Stored data entries
--- START ---

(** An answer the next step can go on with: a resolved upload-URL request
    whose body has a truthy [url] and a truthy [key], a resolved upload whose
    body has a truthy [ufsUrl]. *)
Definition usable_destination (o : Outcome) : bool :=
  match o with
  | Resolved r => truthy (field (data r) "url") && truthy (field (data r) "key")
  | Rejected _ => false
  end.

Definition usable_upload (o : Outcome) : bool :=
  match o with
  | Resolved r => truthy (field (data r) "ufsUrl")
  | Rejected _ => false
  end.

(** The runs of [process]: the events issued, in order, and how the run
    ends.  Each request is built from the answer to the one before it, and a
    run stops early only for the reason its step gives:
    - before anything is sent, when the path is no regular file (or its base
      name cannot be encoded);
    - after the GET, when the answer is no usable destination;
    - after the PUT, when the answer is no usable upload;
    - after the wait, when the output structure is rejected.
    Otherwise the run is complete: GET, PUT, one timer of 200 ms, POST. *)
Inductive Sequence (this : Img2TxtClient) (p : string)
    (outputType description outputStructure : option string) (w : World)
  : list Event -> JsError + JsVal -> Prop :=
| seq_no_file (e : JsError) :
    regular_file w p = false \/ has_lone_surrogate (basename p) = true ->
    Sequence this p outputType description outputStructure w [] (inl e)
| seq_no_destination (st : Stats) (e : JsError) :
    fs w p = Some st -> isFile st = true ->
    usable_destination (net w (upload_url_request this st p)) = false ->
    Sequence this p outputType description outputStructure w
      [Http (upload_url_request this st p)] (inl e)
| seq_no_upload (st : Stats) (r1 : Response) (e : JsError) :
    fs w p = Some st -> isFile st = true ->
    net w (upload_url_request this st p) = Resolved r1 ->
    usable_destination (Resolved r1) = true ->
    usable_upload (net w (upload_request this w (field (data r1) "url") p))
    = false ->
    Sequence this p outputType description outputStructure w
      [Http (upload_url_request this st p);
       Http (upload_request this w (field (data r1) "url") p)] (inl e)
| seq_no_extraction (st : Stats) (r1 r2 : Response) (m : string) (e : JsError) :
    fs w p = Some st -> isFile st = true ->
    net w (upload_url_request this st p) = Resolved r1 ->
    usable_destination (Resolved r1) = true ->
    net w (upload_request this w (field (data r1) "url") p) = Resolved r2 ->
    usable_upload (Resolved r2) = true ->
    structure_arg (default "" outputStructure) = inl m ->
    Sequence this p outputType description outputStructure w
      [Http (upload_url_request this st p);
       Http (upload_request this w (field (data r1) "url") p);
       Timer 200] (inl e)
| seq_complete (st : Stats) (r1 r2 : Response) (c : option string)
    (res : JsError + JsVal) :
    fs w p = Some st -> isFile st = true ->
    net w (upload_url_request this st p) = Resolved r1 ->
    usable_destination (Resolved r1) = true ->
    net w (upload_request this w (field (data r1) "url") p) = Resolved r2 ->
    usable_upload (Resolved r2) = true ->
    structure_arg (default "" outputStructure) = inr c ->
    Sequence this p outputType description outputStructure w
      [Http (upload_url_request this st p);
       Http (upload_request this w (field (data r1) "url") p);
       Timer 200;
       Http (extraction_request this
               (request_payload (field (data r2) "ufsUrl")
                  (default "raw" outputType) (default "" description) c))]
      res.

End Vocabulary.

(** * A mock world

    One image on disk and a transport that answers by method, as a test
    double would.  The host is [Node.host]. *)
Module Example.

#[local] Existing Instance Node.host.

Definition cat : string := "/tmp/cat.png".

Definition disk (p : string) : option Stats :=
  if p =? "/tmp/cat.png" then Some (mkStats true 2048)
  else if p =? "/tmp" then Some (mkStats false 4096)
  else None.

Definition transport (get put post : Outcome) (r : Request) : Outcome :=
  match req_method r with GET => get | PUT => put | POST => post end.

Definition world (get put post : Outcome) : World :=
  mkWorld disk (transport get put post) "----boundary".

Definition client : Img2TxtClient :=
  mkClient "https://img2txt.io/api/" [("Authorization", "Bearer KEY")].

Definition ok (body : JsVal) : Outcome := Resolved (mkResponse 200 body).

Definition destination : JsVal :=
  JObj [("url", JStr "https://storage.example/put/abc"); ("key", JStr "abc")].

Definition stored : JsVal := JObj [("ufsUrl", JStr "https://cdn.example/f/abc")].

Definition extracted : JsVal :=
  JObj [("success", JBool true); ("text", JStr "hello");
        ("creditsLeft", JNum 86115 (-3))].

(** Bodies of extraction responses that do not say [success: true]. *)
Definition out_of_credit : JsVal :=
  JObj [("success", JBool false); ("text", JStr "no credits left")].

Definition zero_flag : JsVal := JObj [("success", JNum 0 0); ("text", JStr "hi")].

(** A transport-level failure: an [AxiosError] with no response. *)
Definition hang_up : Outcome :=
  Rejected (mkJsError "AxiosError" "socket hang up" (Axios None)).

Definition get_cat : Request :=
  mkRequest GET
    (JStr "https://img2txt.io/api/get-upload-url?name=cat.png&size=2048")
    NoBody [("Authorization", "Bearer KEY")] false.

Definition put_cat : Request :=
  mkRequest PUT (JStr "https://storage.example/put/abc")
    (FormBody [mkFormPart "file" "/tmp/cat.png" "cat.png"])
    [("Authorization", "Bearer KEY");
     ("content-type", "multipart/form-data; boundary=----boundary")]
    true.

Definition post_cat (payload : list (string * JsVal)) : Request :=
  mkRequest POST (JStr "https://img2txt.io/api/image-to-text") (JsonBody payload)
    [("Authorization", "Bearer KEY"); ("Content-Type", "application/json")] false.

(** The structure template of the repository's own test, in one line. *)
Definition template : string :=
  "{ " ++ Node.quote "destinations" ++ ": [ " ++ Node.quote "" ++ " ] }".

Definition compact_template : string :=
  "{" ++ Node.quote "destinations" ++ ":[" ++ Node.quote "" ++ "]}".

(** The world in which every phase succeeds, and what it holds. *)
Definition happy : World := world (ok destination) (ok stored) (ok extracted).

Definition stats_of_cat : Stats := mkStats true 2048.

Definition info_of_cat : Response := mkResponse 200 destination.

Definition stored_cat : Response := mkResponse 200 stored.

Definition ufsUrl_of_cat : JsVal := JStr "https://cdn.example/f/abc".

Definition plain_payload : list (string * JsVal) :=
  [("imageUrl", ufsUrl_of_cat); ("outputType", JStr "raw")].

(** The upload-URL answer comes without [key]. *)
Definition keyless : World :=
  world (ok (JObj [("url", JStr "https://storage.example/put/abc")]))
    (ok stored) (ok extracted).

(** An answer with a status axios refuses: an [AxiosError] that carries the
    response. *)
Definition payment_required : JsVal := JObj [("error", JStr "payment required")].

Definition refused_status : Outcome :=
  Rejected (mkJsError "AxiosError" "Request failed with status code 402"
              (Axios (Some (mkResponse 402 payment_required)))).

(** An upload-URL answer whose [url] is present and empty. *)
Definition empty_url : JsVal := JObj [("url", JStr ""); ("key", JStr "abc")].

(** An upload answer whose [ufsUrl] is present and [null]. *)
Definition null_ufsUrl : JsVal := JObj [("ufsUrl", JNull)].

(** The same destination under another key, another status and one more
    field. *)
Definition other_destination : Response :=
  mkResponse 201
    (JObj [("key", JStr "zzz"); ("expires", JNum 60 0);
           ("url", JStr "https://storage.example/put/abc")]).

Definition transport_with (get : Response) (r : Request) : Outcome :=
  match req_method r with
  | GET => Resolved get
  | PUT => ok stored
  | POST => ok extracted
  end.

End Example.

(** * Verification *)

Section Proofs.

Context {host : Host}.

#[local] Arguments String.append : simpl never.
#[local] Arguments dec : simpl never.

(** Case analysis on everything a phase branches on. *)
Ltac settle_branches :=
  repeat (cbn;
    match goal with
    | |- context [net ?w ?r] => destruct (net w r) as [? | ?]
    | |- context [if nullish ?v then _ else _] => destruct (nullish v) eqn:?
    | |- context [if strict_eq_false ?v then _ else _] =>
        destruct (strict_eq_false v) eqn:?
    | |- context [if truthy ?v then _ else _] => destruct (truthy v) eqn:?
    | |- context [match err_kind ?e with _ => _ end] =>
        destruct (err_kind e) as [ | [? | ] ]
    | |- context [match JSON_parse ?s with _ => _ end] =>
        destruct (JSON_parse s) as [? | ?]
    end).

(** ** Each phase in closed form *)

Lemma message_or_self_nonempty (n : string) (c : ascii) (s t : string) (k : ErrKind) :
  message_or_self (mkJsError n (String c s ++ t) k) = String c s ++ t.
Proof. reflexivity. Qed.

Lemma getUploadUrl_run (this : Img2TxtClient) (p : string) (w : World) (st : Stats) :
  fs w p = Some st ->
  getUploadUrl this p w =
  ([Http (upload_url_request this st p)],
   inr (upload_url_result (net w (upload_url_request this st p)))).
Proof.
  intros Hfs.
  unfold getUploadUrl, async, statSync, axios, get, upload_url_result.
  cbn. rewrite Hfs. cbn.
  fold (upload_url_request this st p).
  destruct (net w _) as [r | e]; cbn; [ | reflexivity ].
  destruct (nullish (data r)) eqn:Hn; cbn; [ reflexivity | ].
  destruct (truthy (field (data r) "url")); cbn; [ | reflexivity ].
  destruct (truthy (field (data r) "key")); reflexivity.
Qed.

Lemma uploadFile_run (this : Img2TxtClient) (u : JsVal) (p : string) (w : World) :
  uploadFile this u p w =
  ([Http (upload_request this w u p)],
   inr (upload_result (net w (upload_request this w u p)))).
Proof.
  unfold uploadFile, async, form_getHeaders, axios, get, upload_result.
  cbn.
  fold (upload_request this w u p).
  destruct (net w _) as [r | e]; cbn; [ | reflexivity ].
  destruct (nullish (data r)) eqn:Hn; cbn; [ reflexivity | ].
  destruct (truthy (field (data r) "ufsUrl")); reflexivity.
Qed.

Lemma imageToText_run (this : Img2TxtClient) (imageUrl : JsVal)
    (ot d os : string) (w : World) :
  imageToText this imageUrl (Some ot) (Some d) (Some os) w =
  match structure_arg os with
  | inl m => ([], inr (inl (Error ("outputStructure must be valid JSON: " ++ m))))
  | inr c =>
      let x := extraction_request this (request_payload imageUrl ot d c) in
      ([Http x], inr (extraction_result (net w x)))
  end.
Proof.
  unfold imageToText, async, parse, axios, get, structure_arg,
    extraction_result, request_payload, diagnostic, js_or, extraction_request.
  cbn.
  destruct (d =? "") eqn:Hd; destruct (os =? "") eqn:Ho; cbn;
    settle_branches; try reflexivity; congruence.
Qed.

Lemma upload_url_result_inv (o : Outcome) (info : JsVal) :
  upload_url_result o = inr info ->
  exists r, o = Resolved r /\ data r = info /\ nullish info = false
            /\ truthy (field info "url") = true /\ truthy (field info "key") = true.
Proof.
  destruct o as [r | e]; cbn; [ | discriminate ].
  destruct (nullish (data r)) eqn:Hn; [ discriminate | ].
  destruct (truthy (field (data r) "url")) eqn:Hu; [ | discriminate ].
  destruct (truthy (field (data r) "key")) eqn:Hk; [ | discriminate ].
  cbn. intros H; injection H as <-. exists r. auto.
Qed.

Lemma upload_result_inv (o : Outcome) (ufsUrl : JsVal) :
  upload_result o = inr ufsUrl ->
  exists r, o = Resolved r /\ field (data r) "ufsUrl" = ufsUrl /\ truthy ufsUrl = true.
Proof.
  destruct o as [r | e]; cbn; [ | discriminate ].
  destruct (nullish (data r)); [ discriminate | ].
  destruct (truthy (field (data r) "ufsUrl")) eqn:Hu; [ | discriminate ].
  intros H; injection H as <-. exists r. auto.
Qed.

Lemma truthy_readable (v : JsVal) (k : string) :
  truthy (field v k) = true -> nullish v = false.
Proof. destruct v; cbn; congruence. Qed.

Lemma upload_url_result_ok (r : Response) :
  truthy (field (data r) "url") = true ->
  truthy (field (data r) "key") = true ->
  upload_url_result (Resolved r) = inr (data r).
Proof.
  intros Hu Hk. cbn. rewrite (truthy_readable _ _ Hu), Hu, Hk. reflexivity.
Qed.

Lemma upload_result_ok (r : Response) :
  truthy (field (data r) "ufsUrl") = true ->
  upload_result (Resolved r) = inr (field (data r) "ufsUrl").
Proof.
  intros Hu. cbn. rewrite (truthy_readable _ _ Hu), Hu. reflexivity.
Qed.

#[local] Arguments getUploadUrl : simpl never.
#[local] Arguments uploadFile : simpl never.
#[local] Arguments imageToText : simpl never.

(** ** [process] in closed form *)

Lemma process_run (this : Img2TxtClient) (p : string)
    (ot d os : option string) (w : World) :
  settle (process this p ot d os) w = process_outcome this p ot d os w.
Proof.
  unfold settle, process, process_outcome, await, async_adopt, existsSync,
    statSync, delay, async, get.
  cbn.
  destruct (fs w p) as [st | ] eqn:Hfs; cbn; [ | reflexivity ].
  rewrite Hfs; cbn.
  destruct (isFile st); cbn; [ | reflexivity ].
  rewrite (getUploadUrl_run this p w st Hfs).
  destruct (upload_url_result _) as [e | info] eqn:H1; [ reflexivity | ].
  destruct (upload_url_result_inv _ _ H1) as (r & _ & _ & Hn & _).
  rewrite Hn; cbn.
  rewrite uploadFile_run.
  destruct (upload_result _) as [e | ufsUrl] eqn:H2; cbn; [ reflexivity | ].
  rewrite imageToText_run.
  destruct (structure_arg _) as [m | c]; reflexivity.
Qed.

--- END ---

▶ _WHAT TO PRODUCE_:
Using the entries above, return exactly the lines from the line with "Definition empty_url : JsVal" to the line with "mkResponse 201", counting both of those lines.

▶ _REPLY_:
Definition empty_url : JsVal := JObj [("url", JStr ""); ("key", JStr "abc")].

(** An upload answer whose [ufsUrl] is present and [null]. *)
Definition null_ufsUrl : JsVal := JObj [("ufsUrl", JNull)].

(** The same destination under another key, another status and one more
    field. *)
Definition other_destination : Response :=
  mkResponse 201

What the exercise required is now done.